Problem requirements: The first line of the entries through the line bearing "let items3 := (iter_records": copy these lines exactly and return nothing else.

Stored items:
Definition recover_demo (w : world) (now gap : Z) : SM daemon unit :=
  rc ← start_recovery (fd_of true true (w_target w)) now gap;
  recover (fun _ _ _ => FaZero) (w_disk w) 1048576 4194304 (fun _ => false) rc.

Lemma recover_demo_result w now gap d :
  target_ok (w_target w) -> status_fits (w_target w) -> tg_len (w_target w) = 2048 -> daemon_ok zero_image d -> d_size d = 1048576 ->
  exists d', recover_demo w now gap d = (Ok tt, d') /\ daemon_ok zero_image d' /\ d_size d' = 1048576 /\
    d_feed d' = set_app (d_app d') (d_feed d) /\ (copying (d_app d) = None -> copying (d_app d') = None) /\
    forall x, 0 <= x < 1048576 -> test_bit (chunk_of (w_target w) x) (tg_bitmap (w_target w)) = false ->
      img_of (d_app d') x = img_of (d_app d) x.
Proof.
  intros K F El Hok Hs. pose proof (bitmap_size _ K). pose proof (to_chunk _ K). pose proof (nbits_bounds _ K).
  destruct (recovery_result (fun _ _ _ => FaZero) (w_disk w) 1048576 4194304 (fun _ => false) ltac:(lia) ltac:(done) zero_image (fd_of true true (w_target w))
    (bitmap_bytes_of (tg_bitmap (w_target w))) (tg_chunk_sectors (w_target w)) (tg_nbits (w_target w)) now gap d)
    as (d' & E & Hok' & Hs' & Hf & Hc & _ & _ & Hx); [done|done|done|by apply read_bitmap_of_driver|lia|rewrite blen_bitmap_bytes; lia|].
  exists d'. split_and!; try done. intros x Hr. destruct (Hx x Hr) as [Hclean _].
  destruct (chunk_dirty _ x K) as [_ Eb]; [by rewrite El|]. by rewrite <-Eb.
Qed.

(** Two recoveries, and the records that came between them. *)
Lemma two_recoveries w1 w2 w3 x v :
  reaches demo_device ok_event demo_fresh w1 -> reaches demo_device ok_event demo_fresh w2 -> reaches demo_device ok_event w2 w3 ->
  status_fits (w_target w1) -> status_fits (w_target w3) -> 0 <= x < 1048576 ->
  test_bit (chunk_of (w_target w3) x) (tg_bitmap (w_target w3)) = false ->
  let items1 := (iter_records (concat (w_reads w1))).1 in
  let items3 := (iter_records (concat (drop (length (w_reads w2)) (w_reads w3)))).1 in
  (forall im, apply_all im items3 x = v) ->
  exists d' a1 a2, (on_feed (consume_reads (fun _ _ _ => FaZero) [] (w_reads w1));; recover_demo w1 70 0;;
        on_feed (consume_reads (fun _ _ _ => FaZero) [] (drop (length (w_reads w2)) (w_reads w3)));; recover_demo w3 71 2) demo_node = (Ok tt, d') /\
    recovery_queue (d_feed d') = recovery_queue (scan_gaps items3 (set_app a2 (set_app a1 (scan_gaps items1 (d_feed demo_node))))) /\
    img_of (d_app d') x = v.
Proof.
  intros R1 R2 R3 F1 F3 Hr Hbit items1 items3 Hv.
  pose proof (fresh_inv 0 2048 4096 1 64 0 zero_image zero_image demo_params) as I0. fold demo_fresh in I0.
  assert (forall w, reaches demo_device ok_event demo_fresh w -> exists D q, world_inv w D q) as HI.
  { intros w R. apply (reaches_inv demo_device ok_event demo_fresh); [done|by exists [], []|done]. }
  destruct (HI _ R1) as (D1 & q1 & I1), (HI _ R2) as (D2 & q2 & I2).
  destruct (reaches_inv demo_device ok_event w2 w3 (fun _ _ H => H) (ex_intro _ D2 (ex_intro _ q2 I2)) R3) as (D3 & q3 & I3).
  assert (tg_len (w_target w1) = 2048 /\ tg_len (w_target w3) = 2048) as [El1 El3].
  { by rewrite (reaches_len _ _ _ _ R3), (reaches_len _ _ _ _ R2), (reaches_len _ _ _ _ R1). }
  destruct (consume_driver demo_device ok_event (fun _ _ _ => FaZero) demo_fresh w1 [] [] zero_image (d_feed demo_node) (fun _ _ H => H) I0 R1)
    as (a1 & E1 & G1 & _); [by rewrite El1|done|].
  change (length (w_reads demo_fresh)) with 0%nat in E1, G1. rewrite drop_0 in E1, G1. fold items1 in E1, G1.
  rewrite (sm_bind_Ok _ _ _ _ _ (on_feed_Ok _ _ _ _ E1)). rewrite El1 in G1. destruct G1 as [Ok1 C1].
  destruct (recover_demo_result w1 70 0 (set_feed (set_app a1 (scan_gaps items1 (d_feed demo_node))) demo_node)) as (d2 & E2 & Ok2 & S2 & Fd2 & C2 & _);
    [apply I1|done|done|exact Ok1|done|].
  rewrite (sm_bind_Ok _ _ _ _ _ E2).
  destruct (consume_driver demo_device ok_event (fun _ _ _ => FaZero) w2 w3 D2 q2 zero_image (d_feed d2) (fun _ _ H => H) I2 R3)
    as (a3 & E3 & G3 & Hi3).
  { rewrite El3. split; [|apply C2, C1]. unfold daemon_ok in Ok2. rewrite S2 in Ok2. exact Ok2. }
  { rewrite Fd2. cbn [set_app rebuild_lock set_feed d_feed]. apply scan_gaps_frame. }
  fold items3 in E3, G3, Hi3. rewrite El3 in G3. destruct G3 as [Ok3 C3].
  rewrite (sm_bind_Ok _ _ _ _ _ (on_feed_Ok _ _ _ _ E3)).
  destruct (recover_demo_result w3 71 2 (set_feed (set_app a3 (scan_gaps items3 (d_feed d2))) d2)) as (d4 & E4 & _ & _ & Fd4 & _ & Hx);
    [apply I3|done|done|unfold daemon_ok; cbn [set_feed d_size]; rewrite S2; exact Ok3|exact S2|].
  exists d4, a1, (d_app d2). split; [exact E4|]. split.
  - rewrite Fd4. cbn [set_feed d_feed set_app recovery_queue]. by rewrite Fd2.
  - rewrite Hx by done. cbn [set_feed d_app d_feed set_app fd_app]. by rewrite (Hi3 x).
Qed.
(* ===== verification/SeedCli.v ===== *)
(** * The command line of the seeding program ([rkcdp-seed.py])

    Its argument parser, the [--status] listing, and what [main] does before
    either: the whole program, from its arguments to its exit code. *)
From stdpp Require Import pretty.
From S2P Require Import Prelude PyString Target Files Seed Apply Consume HostScript Daemon CopyThreads MainLoop SeedTool Locate Launch.

(** ** The arguments *)

Record seed_cli : Type := mk_seed_cli { sc_args : seed_args; sc_status : bool }.

Definition seed_cli_defaults : seed_cli := mk_seed_cli (mk_seed_args None None None) false.

Definition seed_value (o v : string) (c : seed_cli) : option seed_cli :=
  let '(mk_seed_cli (mk_seed_args journal host vmid) st) := c in
  if String.eqb o "--journal" then Some (mk_seed_cli (mk_seed_args (Some v) host vmid) st)
  else if String.eqb o "--host" then Some (mk_seed_cli (mk_seed_args journal (Some v) vmid) st)
  else if String.eqb o "--vmid" then n ← py_int v; Some (mk_seed_cli (mk_seed_args journal host (Some n)) st)
  else None.

Definition seed_flag (o : string) (c : seed_cli) : option seed_cli :=
  if String.eqb o "--status" then Some (mk_seed_cli (sc_args c) true) else None.

(** [ap.parse_args()] *)
Definition seed_parse_args (args : list string) : res seed_cli :=
  match parse_opts seed_flag seed_value args seed_cli_defaults with
  | Some c => Ok c
  | None => Raise (SystemExit "2")
  end.

(** ** The program *)

(** [boot_id()]: the file of the kernel, when it can be read. *)
Definition seed_boot_id (proc_file : option string) : res string :=
  match proc_file with Some text => Ok (strip_str text) | None => Raise OSError end.

(** [boot_id()] of the daemon. *)
Definition boot_id (proc_file : option string) : option string := strip_str <$> proc_file.

(** The directories there are, what is in the node's directory, and the
    phases that were printed ([None]: [{"phase": "none"}]). *)
Record seed_world : Type := mk_seed_world {
  sw_dirs : gset string;
  sw_node : seed_state;
  sw_seed_json : bool;                    (* seed.json can be read *)
  sw_printed : list (option seed_phase);
}.

(** [print(json.dumps(load_json(seed_json, {"phase": "none"})))] *)
Definition print_status : SM seed_world unit := sm_upd (fun w =>
  mk_seed_world (sw_dirs w) (sw_node w) (sw_seed_json w)
    (sw_printed w ++ [if sw_seed_json w then Some (ss_phase (sw_node w)) else None])).

(** [os.makedirs(nd, exist_ok=True)] *)
Definition make_node_dir (nd : string) : SM seed_world unit := sm_upd (fun w =>
  mk_seed_world ({[nd]} ∪ sw_dirs w) (sw_node w) (sw_seed_json w) (sw_printed w)).

(** Steps on the node's directory; the first of them writes [seed.json]. *)
Definition on_node {A} (m : SM seed_state A) : SM seed_world A := fun w =>
  let '(o, s) := m (sw_node w) in (o, mk_seed_world (sw_dirs w) s true (sw_printed w)).

(** The program: its exit code, or the exception that ends it.  [env] is what
    the hosts answer to the arguments. *)
Definition seed_program (CH : Z) (hostname : string) (f : conf_file) (env : seed_args -> seed_env) (args : list string)
    : SM seed_world Z :=
  c ← sm_res (seed_parse_args args);
  nd ← sm_res (seed_dir (sc_args c) hostname f);
  make_node_dir nd;;
  if sc_status c then print_status;; mret 0
  else on_node (seed_main CH (env (sc_args c))).

(** ** What it does *)

(** A command line as the documentation writes it. *)
Definition seed_words (a : seed_args) (st : bool) : list string :=
  match sa_journal a with Some j => ["--journal"%string; j] | None => [] end ++
  match sa_host a with Some h => ["--host"%string; h] | None => [] end ++
  match sa_vmid a with Some v => ["--vmid"%string; pretty v] | None => [] end ++
  if st then ["--status"%string] else [].

Definition plain_args (a : seed_args) : bool :=
  is_value (default EmptyString (sa_journal a)) && is_value (default EmptyString (sa_host a)).

(** The parser reads a command line back as what was meant. *)
Theorem seed_args_roundtrip a st : plain_args a = true -> seed_parse_args (seed_words a st) = Ok (mk_seed_cli a st).
Proof.
  unfold plain_args, seed_words, seed_parse_args. destruct a as [journal host vmid]. cbn [sa_journal sa_host sa_vmid].
  intros [H1 H2]%andb_true_iff. unfold seed_cli_defaults.
  assert (forall c rest, parse_opts seed_flag seed_value (match journal with Some j => ["--journal"%string; j] | None => [] end ++ rest) (mk_seed_cli (mk_seed_args None None None) c)
    = parse_opts seed_flag seed_value rest (mk_seed_cli (mk_seed_args journal None None) c)) as E1.
  { intros c rest. destruct journal as [j|]; [|done]. cbn [app]. by erewrite parse_value by done. }
  assert (forall c rest, parse_opts seed_flag seed_value (match host with Some h => ["--host"%string; h] | None => [] end ++ rest) (mk_seed_cli (mk_seed_args journal None None) c)
    = parse_opts seed_flag seed_value rest (mk_seed_cli (mk_seed_args journal host None) c)) as E2.
  { intros c rest. destruct host as [h|]; [|done]. cbn [app]. by erewrite parse_value by done. }
  assert (forall c rest, parse_opts seed_flag seed_value (match vmid with Some v => ["--vmid"%string; pretty v] | None => [] end ++ rest) (mk_seed_cli (mk_seed_args journal host None) c)
    = parse_opts seed_flag seed_value rest (mk_seed_cli (mk_seed_args journal host vmid) c)) as E3.
  { intros c rest. destruct vmid as [v|]; [|done]. cbn [app]. erewrite parse_value; [done|done|apply is_value_pretty|].
    cbn. by rewrite py_int_pretty. }
  rewrite E1, E2, E3. by destruct st.
Qed.

(** [--status] changes nothing of a seeding: it prints the phase that
    [seed.json] has and exits with 0.  But it makes the node's directory, for
    which the manager then shows a node. *)
Theorem seed_status_result CH hostname f env a nd w :
  plain_args a = true -> seed_dir a hostname f = Ok nd ->
  seed_program CH hostname f env (seed_words a true) w =
    (Ok 0, mk_seed_world ({[nd]} ∪ sw_dirs w) (sw_node w) (sw_seed_json w)
             (sw_printed w ++ [if sw_seed_json w then Some (ss_phase (sw_node w)) else None])).
Proof. intros Hp Hd. unfold seed_program.
  rewrite (sm_bind_Ok _ _ _ (mk_seed_cli a true) w) by (unfold sm_res; by rewrite seed_args_roundtrip).
  cbn [sc_args sc_status]. rewrite (sm_bind_Ok _ _ _ nd w) by (unfold sm_res; by rewrite Hd). done. Qed.

(** Without [--status] the program is [seed_main] on what its arguments and
    the hosts say, in the daemon's node directory. *)
Theorem seed_program_main CH hostname f env a nd w :
  plain_args a = true -> seed_dir a hostname f = Ok nd ->
  let '(o, s) := seed_main CH (env a) (sw_node w) in
  seed_program CH hostname f env (seed_words a false) w = (o, mk_seed_world ({[nd]} ∪ sw_dirs w) s true (sw_printed w)).
Proof.
  intros Hp Hd. destruct (seed_main CH (env a) (sw_node w)) as [o s] eqn:E. unfold seed_program.
  rewrite (sm_bind_Ok _ _ _ (mk_seed_cli a false) w) by (unfold sm_res; by rewrite seed_args_roundtrip).
  cbn [sc_args sc_status]. rewrite (sm_bind_Ok _ _ _ nd w) by (unfold sm_res; by rewrite Hd).
  set (w1 := mk_seed_world ({[nd]} ∪ sw_dirs w) (sw_node w) (sw_seed_json w) (sw_printed w)).
  rewrite (sm_bind_Ok _ _ _ tt w1) by done. unfold on_node. change (sw_node w1) with (sw_node w). by rewrite E.
Qed.

(** A seed of this boot is recognised: the program and the daemon read the
    same file, and [check_seed] queues the drain. *)
Theorem seed_of_this_boot {fs : SparseFS} proc_file b m time now d :
  seed_boot_id proc_file = Ok b -> d_boot_id d = boot_id proc_file ->
  d_manifest_json d = Some m -> m_seeded m = Some (Some b, time) ->
  exists d', check_seed None now d = (Ok tt, d') /\ recovery_queue (d_feed d') = recovery_queue (d_feed d) ++ [-1] /\ d_seed_required d' = false.
Proof.
  intros Hb Hd Hj Hm. assert (Some b = d_boot_id d) as E.
  { rewrite Hd. unfold seed_boot_id, boot_id in *. by destruct proc_file as [text|]; [injection Hb as <-|]. }
  destruct (check_seed_adopted now m (Some b) time d Hj Hm ltac:(by rewrite <-E)) as (d' & E' & Hs & H). exists d'.
  rewrite decide_True in H by done. destruct H as (_ & Hq & _). by split_and!.
Qed.

(** ** Concrete command lines *)

Definition demo_seed_args : seed_args := mk_seed_args (Some "/j"%string) (Some "10.0.0.1"%string) (Some 105).

Lemma seed_args_roundtrip_witness :
  seed_parse_args ["--journal"; "/j"; "--host"; "10.0.0.1"; "--vmid"; "105"; "--status"]%string = Ok (mk_seed_cli demo_seed_args true).
Proof. exact (seed_args_roundtrip demo_seed_args true eq_refl). Defined.

Definition no_node : seed_world := mk_seed_world ∅ no_seed false [].

Lemma seed_status_result_witness :
  seed_program 64 "n1" NoFile (fun _ => demo_seed_env 0 0 None) (seed_words demo_seed_args true) no_node =
    (Ok 0, mk_seed_world {["/j/n1"%string]} no_seed false [None]).
Proof. exact (seed_status_result 64 "n1" NoFile _ demo_seed_args "/j/n1" no_node eq_refl eq_refl). Defined.

Lemma seed_program_main_witness :
  (seed_program 64 "n1" NoFile (fun _ => demo_seed_env 0 1 None) (seed_words demo_seed_args false) no_node).1 = Ok 1.
Proof.
  pose proof (seed_program_main 64 "n1" NoFile (fun _ => demo_seed_env 0 1 None) demo_seed_args "/j/n1" no_node eq_refl eq_refl) as H.
  destruct (seed_main _ _ _) as [o s] eqn:E. rewrite H. apply (f_equal fst) in E. vm_compute in E. exact (eq_sym E).
Defined.

Lemma seed_of_this_boot_witness :
  exists d', check_seed (fs := byte_fs) None 50 seeded_daemon = (Ok tt, d') /\ recovery_queue (d_feed d') = [-1].
Proof.
  destruct (seed_of_this_boot (fs := byte_fs) (Some "b1
"%string) "b1" seeded_manifest (Some 40) 50 seeded_daemon) as (d' & E & H & _); [reflexivity|reflexivity|reflexivity|reflexivity|].
  exists d'. split; [exact E|exact H].
Defined.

Answer for the task:
Definition recover_demo (w : world) (now gap : Z) : SM daemon unit :=
  rc ← start_recovery (fd_of true true (w_target w)) now gap;
  recover (fun _ _ _ => FaZero) (w_disk w) 1048576 4194304 (fun _ => false) rc.

Lemma recover_demo_result w now gap d :
  target_ok (w_target w) -> status_fits (w_target w) -> tg_len (w_target w) = 2048 -> daemon_ok zero_image d -> d_size d = 1048576 ->
  exists d', recover_demo w now gap d = (Ok tt, d') /\ daemon_ok zero_image d' /\ d_size d' = 1048576 /\
    d_feed d' = set_app (d_app d') (d_feed d) /\ (copying (d_app d) = None -> copying (d_app d') = None) /\
    forall x, 0 <= x < 1048576 -> test_bit (chunk_of (w_target w) x) (tg_bitmap (w_target w)) = false ->
      img_of (d_app d') x = img_of (d_app d) x.
Proof.
  intros K F El Hok Hs. pose proof (bitmap_size _ K). pose proof (to_chunk _ K). pose proof (nbits_bounds _ K).
  destruct (recovery_result (fun _ _ _ => FaZero) (w_disk w) 1048576 4194304 (fun _ => false) ltac:(lia) ltac:(done) zero_image (fd_of true true (w_target w))
    (bitmap_bytes_of (tg_bitmap (w_target w))) (tg_chunk_sectors (w_target w)) (tg_nbits (w_target w)) now gap d)
    as (d' & E & Hok' & Hs' & Hf & Hc & _ & _ & Hx); [done|done|done|by apply read_bitmap_of_driver|lia|rewrite blen_bitmap_bytes; lia|].
  exists d'. split_and!; try done. intros x Hr. destruct (Hx x Hr) as [Hclean _].
  destruct (chunk_dirty _ x K) as [_ Eb]; [by rewrite El|]. by rewrite <-Eb.
Qed.

(** Two recoveries, and the records that came between them. *)
Lemma two_recoveries w1 w2 w3 x v :
  reaches demo_device ok_event demo_fresh w1 -> reaches demo_device ok_event demo_fresh w2 -> reaches demo_device ok_event w2 w3 ->
  status_fits (w_target w1) -> status_fits (w_target w3) -> 0 <= x < 1048576 ->
  test_bit (chunk_of (w_target w3) x) (tg_bitmap (w_target w3)) = false ->
  let items1 := (iter_records (concat (w_reads w1))).1 in
  let items3 := (iter_records (concat (drop (length (w_reads w2)) (w_reads w3)))).1 in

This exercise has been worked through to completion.